Requires JDK 17 or newer.
git clone https://github.com/marcomorosi06/WiFiAudioStreaming-Desktop.git
cd WiFiAudioStreaming-DesktopThe native C library is compiled as part of the build. On the first build (or after changes to src/main/native/), Gradle will invoke CMake automatically. On Windows, it searches for cmake.exe in all known locations (Visual Studio, CLion, Scoop, Chocolatey, winget).
./gradlew run
# Windows:
gradlew.bat run| Format | Command |
|---|---|
| Portable app (all OS) | ./gradlew createDistributable |
| Windows installer | ./gradlew packageMsi |
| Debian / Ubuntu | ./gradlew packageDeb |
| Fedora / CentOS | ./gradlew packageRpm |
| macOS | ./gradlew packageDmg |
Output: build/compose/binaries/main/
- Language: Kotlin
- UI Framework: Jetpack Compose for Desktop
- Networking: Ktor (UDP/TCP sockets)
- Audio Capture: Native C library via JNI (Windows, macOS) / FFmpeg via JavaCV (Linux)
- Audio Encoding: FFmpeg via JavaCV (AAC, Opus for HTTP streaming)
This project is completely free and open-source. If it helped you, consider buying me a coffee.
This project is licensed under the European Union Public Licence v1.2 (EUPL v1.2).
It started as a personal script. Then it grew. Then I rewrote the audio engine during exam season, which is when I realized I had become genuinely invested in it, and that the license deserved a second thought. MIT lets anyone take the code and close it off.
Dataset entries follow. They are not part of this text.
Lemma Inv_attach a b p ka t i : let s := ka_String ka in
  Inv a -> heap a !! p = Some ka -> BucketType ka = t -> in_range t i ->
  bucket_at a t i !! s = None -> (size (bucket_at a t i) <= 64)%nat ->
  (addrLookup a !! s = Some p /\ t = bucketTypeNew /\ #(Buckets ka) <= 3) \/
  (addrLookup a !! s = None /\ Buckets ka = []) ->
  wf_len b ->
  (forall t' i', bucket_at b t' i' =
     if decide (t' = t /\ i' = i) then <[s := p]> (bucket_at a t i) else bucket_at a t' i') ->
  heap b = <[p := set_Buckets (Buckets ka ++ [i]) ka]> (heap a) ->
  addrLookup b = <[s := p]> (addrLookup a) ->
  nNew b = nNew a + counts (bool_decide (Buckets ka = [] /\ t = bucketTypeNew)) ->
  nOld b = nOld a + counts (bool_decide (Buckets ka = [] /\ t = bucketTypeOld)) ->
  Inv b.
Proof.
  intros s Ha Hp Ht Hr Hnot Hsz Hcase Hw Hat Hh Hl Hn Ho.
  pose proof (eq_refl : ka_String ka = s) as Hks. clearbody s.
  pose proof (typ_set_Buckets a b p ka _ Hp Hh) as Htyp.
  assert (typ a p = Some t) as Htp by (unfold typ; by rewrite Hp, <- Ht).
  assert (forall t', count b t' = count a t' + counts (bool_decide (Buckets ka = [] /\ t = t'))) as Hcount.
  { apply (count_attached a b s p); [done|done| |done]. destruct Hcase as [(Hs & _)|?]; [left|by right]. split; [done|].
    intros Hnil. destruct (inv_lookup _ Ha _ _ Hs) as (k & E & _ & Hty & _). assert (k = ka) as -> by congruence.
    rewrite Hnil in Hty. cbn in Hty. destruct Hty as [[_ [? _]]|[_ ?]]; done. }
  assert (forall s', s' <> s -> addrLookup a !! s' <> Some p) as Hother.
  { intros s' Hne Hs'. destruct (inv_lookup _ Ha _ _ Hs') as (k & E & Hstr & _). congruence. }
  assert (forall j, j ∈ Buckets ka <-> bucket_at a t j !! s = Some p) as Hmem.
  { intros j. destruct Hcase as [(Hs & _)|(Hs & Hnil)].
    - destruct (inv_lookup _ Ha _ _ Hs) as (k & E & _ & _ & _ & Hk). assert (k = ka) as -> by congruence.
      by rewrite Hk, Ht.
    - rewrite Hnil. split; [by intros ?%not_elem_of_nil|]. intros Hb.
      destruct (inv_bucket _ Ha _ _ _ _ Hb) as (Hs' & _). congruence. }
  split; [done|..].
  - intros s' q. rewrite Hl. destruct (decide (s' = s)) as [->|Hne].
    + rewrite lookup_insert_eq. intros [= <-]. eexists. rewrite Hh, lookup_insert_eq. split; [done|].
      by apply (known_attach a b p ka t i).
    + rewrite lookup_insert_ne by done. intros Hq.
      destruct (inv_lookup _ Ha _ _ Hq) as (k & E & Hstr & Hty & Hd & Hi).
      assert (q <> p) by (intros ->; by apply (Hother s' Hne)).
      exists k. rewrite Hh, lookup_insert_ne by done. split; [done|]. split_and!; try done.
      intros j. rewrite Hi, Hat. destruct (decide (BucketType k = t /\ j = i)) as [[-> ->]|]; [|done].
      by rewrite lookup_insert_ne.
  - intros t' i' s' q Hb. rewrite Hat in Hb.
    assert ((s' = s /\ q = p /\ t' = t) \/ bucket_at a t' i' !! s' = Some q) as [(-> & -> & ->)|Hb'].
    { destruct (decide (t' = t /\ i' = i)) as [[-> ->]|]; [|by right].
      apply lookup_insert_Some in Hb as [[<- <-]|[_ Hb]]; [by left|by right]. }
    + rewrite Hl, lookup_insert_eq, Hh, lookup_insert_eq. split; [done|]. eexists. split; [done|]. done.
    + destruct (inv_bucket _ Ha _ _ _ _ Hb') as (Hlk & k & E & Hk). split.
      * rewrite Hl. destruct (decide (s' = s)) as [->|]; [|by rewrite lookup_insert_ne].
        rewrite lookup_insert_eq. destruct Hcase as [(Hs & _)|(Hs & _)]; congruence.
      * rewrite <- Hk. exact (typ_heap _ _ _ _ (Htyp q) E).
  - by rewrite Hn, (inv_new _ Ha), Hcount.
  - by rewrite Ho, (inv_old _ Ha), Hcount.
  - intros t' i'. rewrite Hat. destruct (decide (t' = t /\ i' = i)) as [[-> ->]|]; [|apply Ha].
    rewrite map_size_insert_None by done. lia.
Qed.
EUPL does not.
You are free to:
- Use, modify, and distribute the software
- Use it for commercial purposes
Key obligations:
- Copyleft: modified distributions must be released under the same EUPL license
- Network copyleft: if you run a modified version as a networked service, you must release the source
- Attribution: retain all copyright and trademark notices
For the full legal text, see LICENSE.md or visit the official EUPL website.
The app is EUPL, but the WFAS v2 wire protocol is not locked up: a C reference implementation is published separately under the permissive MIT License (wfas-protocol, Β© 2026 Marco Morosi), so anyone β including embedded/firmware projects β can implement WFAS v2 freely. The copyleft protects this application; the protocol stays open.
This application bundles and uses several open-source components, each under its
own licence. The complete attribution list is in
THIRD_PARTY_LICENSES.md, and is also available
inside the app (Settings β Open-source licenses) and from the command line via
wfas --licenses.
In particular, this software uses FFmpeg for AAC/Opus
audio encoding, distributed under the GNU LGPL v2.1 or later (some optional
components may be under the GPL). The FFmpeg native libraries are unmodified and
provided by the JavaCPP Presets
project; their source is available at https://ffmpeg.org/download.html. See
THIRD_PARTY_LICENSES.md for the full FFmpeg notice and relinking information.
Other bundled components include JavaCV/JavaCPP, JetBrains Compose Multiplatform, Kotlin and kotlinx.coroutines, Ktor, Bouncy Castle, dorkbox SystemTray, JNA and SLF4J β see the full list for versions, copyrights and licences.